John Andrews
Zweideutiges Opernvergnügen
von Roland H. Dippel
12. Dezember 2020
John Andrews am Pult des BBC Concert Orchestra bei der Wiederentdeckung der musikalischen Komödie The Dancing Master von Malcolm Arnold
Warum kommen manche Trouvaillen erst so spät auf die Silberscheibe? Ihre posthume Uraufführung erlebte die Opernkomödie The Dancing Master des Brücke am Kwai-Komponisten Malcolm Arnold 2012 bei einem Festival in seinem Heimatort Northampton. Zu Arnolds Lebzeiten gab es nur eine Laienaufführung mit Klavier und eine Studioaufnahme. Diese späte Wiedergutmachung geschah auf Initiative des Dirigenten John Andrews. Das BBC Concert Orchestra und die Sänger lassen die melodiöse Partitur zu einem satten Hörvergnügen werden. Sie genießen das tonale Ensemblestück von den Zungenspitzen bis zum Zwerchfell – und bis zur Tristan-Paraphrase in Zeitlupe.
Die für Filme des mittleren 20. Jahrhunderts unverzichtbare Begabung des gestischen Komponierens besaß Arnold. So kann man seine Partitur ohne weiteres als annähernd ebenbürtig zu Nino Rotas souverän in den Spuren des 19. Jahrhunderts wandelnden Florentiner Strohhut betrachten. Nur war Arnolds Stoffwahl den prüden Jahren um 1960 viel zu weit voraus, obwohl das Sujet der Heiratsnöte einer höheren Tochter aus dem tiefsten Hochbarock stammt. The Gentleman Dancing Master (1671) war eine Anleihe bei Calderóns El maestro de danzar: William Wycherley gestaltete die Verkleidungs- und Einschleichmanöver, wie man sie aus Der Widerspenstigen Zähmung oder Der Barbier von Sevilla kennt, zum dramatischen Knotenpunkt: Fast jeder Satz enthält eine Zweideutigkeit, und überdies war das Tempo von Joe Mendozas Libretto für eine Fernsehoper im Jahr 1961 viel zu beschleunigt.

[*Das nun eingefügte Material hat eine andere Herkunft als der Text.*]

Lemma insert_before_spec `{PEMalloc} m o x1 p x2 v1 v v2 K e : rep m (llist o) (x1 ++ p :: x2) (v1 ++ v2) K (bump e v 1) → (∀ z, 0 ≤ e z) → length x1 = length v1 →
  Z.of_nat (length (v1 ++ v2)) < INT_MAX →
  ∃ q m' l', insert_before p v o m = OK (set_llist l' o, m') ∧ with_new x1 q (p :: x2) m v1 v v2 K e l' m'.
Proof.
  intros HR He Hlen Hmax. pose proof HR as (HE & _). exists (pemalloc (dom (eheap m))). set (q := pemalloc _).
  pose proof (new_fresh (eheap m)) as Hq. fold q in Hq. destruct (elems_element _ _ _ _ _ _ _ HE) as (x & Hx & Hp & _). assert (q ≠ p) as Hqp by congruence.
  destruct (ends_distinct _ _ _ (el_nodup _ _ _ _ _ HE)) as [Hn1 _].
  unfold insert_before, new_element. fold q. unfold ederef. simpl eheap. rewrite lookup_insert_ne, Hx by done. ob. rewrite Hp.
  rewrite estore_alive by (simpl; by rewrite lookup_insert_eq). ob. simpl set_eheap. unfold set_eheap. cbn [eheap zrefs].
  assert (alter (λ x, set_eprev (last_or None x1) (set_enext (Some p) x)) q (<[q := mkElement None None 1 (Some v)]> (eheap m)) =
    <[q := mkElement (last_or None x1) (Some p) 1 (Some v)]> (eheap m)) as -> by (by rewrite alter_insert_eq).
  set (h1 := <[q := _]> (eheap m)). set (l1 := mkList (hd_or (x1 ++ q :: p :: x2) None) (l_tail (llist o)) (l_count (llist o))).
  assert (match last_or None x1 with None => OK (set_lhead (Some q) (llist o), mkMem h1 (zrefs m)) | Some p => let* m := estore (mkMem h1 (zrefs m)) p (set_enext (Some q)) in OK (llist o, m) end =
    OK (l1, mkMem (alter_opt (last_or None x1) (set_enext (Some q)) h1) (zrefs m))) as ->.
  { unfold l1. destruct (last_or None x1) as [y|] eqn:Hy.
    - apply last_or_elem in Hy as Hin. destruct (elems_live _ _ _ _ _ HE y) as [z Hz]; [set_solver|].
      rewrite estore_alive by (simpl; unfold h1; rewrite lookup_insert_ne by congruence; by rewrite Hz). ob. pose proof (el_head _ _ _ _ _ HE) as Hh. destruct (llist o). simpl in *. subst.
      destruct x1; [done|]. done.
    - apply last_or_None_nil in Hy as ->. done. }
  ob. rewrite estore_alive by (simpl; rewrite alter_opt_ne by done; unfold h1; rewrite lookup_insert_ne by done; by rewrite Hx). ob. simpl set_eheap. unfold set_eheap. cbn [eheap zrefs].
  destruct (with_new_run m (mkMem (inserted x1 q (p :: x2) v (eheap m)) (zrefs m)) (llist o) l1 x1 q (p :: x2) v1 v v2 K e) as (m' & l' & Hrun & HW); try done.
  { unfold l1. f_equal. rewrite (el_tail _ _ _ _ _ HE), !last_or_app, !last_or_cons. done. }
  exists m', l'. split; [|done]. unfold inserted in Hrun. simpl in Hrun. fold h1 in Hrun.
  destruct (count_up l1) as [l2| |]; cbn [obind] in Hrun |- *; [|done..]. destruct (spl_ptr_llist_zval_ctor q _); cbn [obind] in Hrun |- *; [|done..]. injection Hrun as -> ->. done.
Qed.

(** ** Destroying and cloning *)

Lemma pop_all_spec m l xs vs K e fuel : rep m l xs vs K e → (length vs ≤ fuel)%nat →
  ∃ m' l', pop_all fuel l m = OK (l', m') ∧ rep m' l' [] [] K e ∧ ∀ q, q ∉ xs → eheap m' !! q = eheap m !! q.
Proof.
  revert m l xs fuel. induction vs as [|v vs IH] using rev_ind; intros m l xs fuel HR Hf.
  - pose proof HR as (HE & _). exists m, l. pose proof (el_count _ _ _ _ _ HE) as Hc. simpl in Hc.
    assert (xs = []) as -> by (destruct xs; [done|]; by apply elems_length in HE). split; [|done]. by destruct fuel; simpl; rewrite Hc.
  - pose proof HR as (HE & _ & He). pose proof (elems_length _ _ _ _ _ HE) as Hl. rewrite length_app in *. simpl in *.
    destruct xs as [|p xs _] using rev_ind; [simpl in Hl; lia|]. destruct fuel as [|fuel]; [lia|]. simpl.
    rewrite (proj2 (Z.ltb_lt _ _)) by (rewrite (el_count _ _ _ _ _ HE), length_app; simpl; lia).
    destruct (dl_pop_spec _ _ _ _ _ _ _ _ HR) as (m1 & l1 & -> & Hh & HR1 & _). ob. rewrite !app_nil_r in HR1.
    destruct (rep_drop _ _ _ _ _ _ _ HR1 He) as (r & -> & HR2). ob. destruct (IH _ _ _ fuel HR2) as (m' & l' & Hrun & HR' & Hsame); [lia|].
    exists m', l'. split; [done|]. split; [done|]. intros q Hq. rewrite Hsame by set_solver. simpl. rewrite Hh, removed_ne by set_solver.
    apply unlinked_out. rewrite app_nil_r. set_solver.
Qed.

Lemma delref_frame o m m' q : SPL_LLIST_CHECK_DELREF o m = OK m' → o ≠ Some q → eheap m' !! q = eheap m !! q.
Proof.
  destruct o as [p|]; simpl; [|by intros [= ->]]. intros Hrun Hne. destruct (eheap m !! p) as [x|] eqn:Hx.
  - rewrite (delref_run _ _ _ Hx) in Hrun. injection Hrun as <-. apply dropped_ne. congruence.
  - unfold SPL_LLIST_DELREF, ederef in Hrun. by rewrite Hx in Hrun.
Qed.

(** Everything the object held is given back. *)
Lemma free_storage_spec m o xs vs K e : rep m (llist o) xs vs (plus1 (c_ptr (cur o)) K) e → (∀ p, 0 ≤ K p) →
  ∃ m', spl_dllist_object_free_storage o m = OK m' ∧ rep m' spl_ptr_llist_init [] [] K e ∧
    ∀ q, q ∉ xs → c_ptr (cur o) ≠ Some q → eheap m' !! q = eheap m !! q.
Proof.
  intros HR HK. pose proof HR as (HE & _). pose proof (elems_length _ _ _ _ _ HE). pose proof (elems_fuel _ _ _ _ _ HE).
  destruct (pop_all_spec _ _ _ _ _ _ (lfuel m) HR) as (m1 & l1 & Hrun & HR1 & Hsame); [unfold lfuel; lia|]. unfold spl_dllist_object_free_storage. rewrite Hrun. ob.
  pose proof HR1 as (HE1 & _). unfold spl_ptr_llist_destroy, lfuel. rewrite (el_head _ _ _ _ _ HE1). cbn [hd_or destroy_loop obind].
  destruct (switch_spec _ _ _ _ _ _ _ None HR1 HK) as (h' & Hsw & (HE' & Hr' & He') & _); [done|].
  specialize (Hsw _ OK). cbn [SPL_LLIST_CHECK_ADDREF obind] in Hsw. exists (set_eheap h' m1).
  destruct (SPL_LLIST_CHECK_DELREF _ m1) as [m2| |] eqn:Hm2; cbn [obind] in Hsw; [|done..]. split; [done|]. injection Hsw as ->.
  split; [|intros q Hq Hc; rewrite (delref_frame _ _ _ _ Hm2 Hc); by apply Hsame]. split; [|done].
  destruct l1 as [lh lt lc]. pose proof (el_head _ _ _ _ _ HE1) as E1. pose proof (el_tail _ _ _ _ _ HE1) as E2. pose proof (el_count _ _ _ _ _ HE1) as E3.
  simpl in E1, E2, E3. subst. apply (elems_frame h' _ _ _ _ (plus1 None K)); [done..|]. intros p. rewrite (el_rc _ _ _ _ _ HE'), plus1_ne by done. done.
Qed.

(** A clone shares the values and has elements of its own. *)
Definition shared (m : dmem) l1 xs l2 ys vs1 vs2 K e : Prop :=
  rep m l1 xs vs1 (λ p, K p + member ys p) (λ z, e z + 2 * occ z vs2) ∧
  rep m l2 ys vs2 (λ p, K p + member xs p) (λ z, e z + 2 * occ z vs1) ∧ (∀ p, p ∈ xs → p ∉ ys).

Lemma copy_step `{PEMalloc} m from xs to ys vs v ws K e : shared m from xs to ys vs ws K e → (∀ p, 0 ≤ K p) → (∀ z, 0 ≤ e z) → v ∈ vs →
  Z.of_nat (length ws) < INT_MAX →
  ∃ q m' to', (let* m := Z_ADDREF_P v m in spl_ptr_llist_push to v m) = OK (to', m') ∧ shared m' from xs to' (ys ++ [q]) vs (ws ++ [v]) K e ∧
    ∀ p, p ∉ ys → is_Some (eheap m !! p) → (p ∉ ys ++ [q]) ∧ eheap m' !! p = eheap m !! p.
Proof.
  intros (HF & HT & Hd) HK He Hv Hmax. destruct (rep_addref _ _ _ _ _ _ v HT (rep_refs_live _ _ _ _ _ _ _ HF Hv)) as (r & -> & HT1). ob.
  destruct (dl_push_spec _ _ _ _ _ _ _ HT1) as (q & m' & to' & -> & Hq & Hh & HT2); [intros z; specialize (He z); pose proof (occ_nonneg z vs); lia|done|].
  simpl in Hq, Hh. exists q, m', to'. split; [done|]. destruct HF as (HE & Hr & _).
  assert (q ∉ xs) as Hqx by (intros Hin; destruct (elems_live _ _ _ _ _ HE q Hin); congruence).
  assert (∀ p, p ∉ ys → is_Some (eheap m !! p) → (p ∉ ys ++ [q]) ∧ eheap m' !! p = eheap m !! p) as Hframe.
  { intros p Hp [x Hx]. assert (p ∉ ys ++ [q]) as Hpq by (intros [?|E%list_elem_of_singleton]%elem_of_app; [done|congruence]).
    split; [done|]. rewrite Hh. by apply inserted_out. }
  assert (∀ p, p ∈ xs → eheap m' !! p = eheap m !! p) as Hsame by (intros p Hp; apply Hframe; [by apply Hd|by eapply elems_live]).
  split; [|done]. split; [|split; [exact HT2|set_solver]]. split; [|split; [|intros z; specialize (He z); pose proof (occ_nonneg z (ws ++ [v])); lia]].
  - apply (elems_frame (eheap m) _ _ _ _ _ _ HE).
    + intros p Hp. unfold dview, ddata. by rewrite Hsame.
    + intros p. specialize (HK p). unfold member. case_decide; lia.
    + intros p. destruct HT2 as (HE2 & _). rewrite (el_rc _ _ _ _ _ HE2). f_equal. lia.
  - destruct HT2 as (_ & Hr2 & _). eapply refs_ext; [|exact Hr2]. intros z. simpl. lia.
Qed.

Mit der Geschmeidigkeit seines Timings orientierte sich Arnold an Verdis Falstaff, musikalisch agiert er in etwa gleichem Abstand zu Bernstein und Britten. Seine Musik hat weder englisches noch spanisches Kolorit, manchmal spricht aus den Strophen- und Kavatinen-Gebilden eine Vorliebe für die italienische Opern- und Gesangsschule. Also nichts Neues für die musikalischen Gewohnheiten der britischen Inseln. Mit dieser Oper hätte sich Arnold zu Lebzeiten als der genau richtige Mann für die Vertonung einer Gesellschaftskomödie von Oscar Wilde empfohlen. Sexuelle Energie kleidet und verschleiert er mit einer äußerst melodischen, eleganten und dabei burlesken Tonsprache. Das Ensemble dieser Einspielung ist dafür goldrichtig: Jugendliche Stimmen mit jener Gleichgültigkeit gegenüber Zweideutigkeiten, die diese erst recht komisch macht.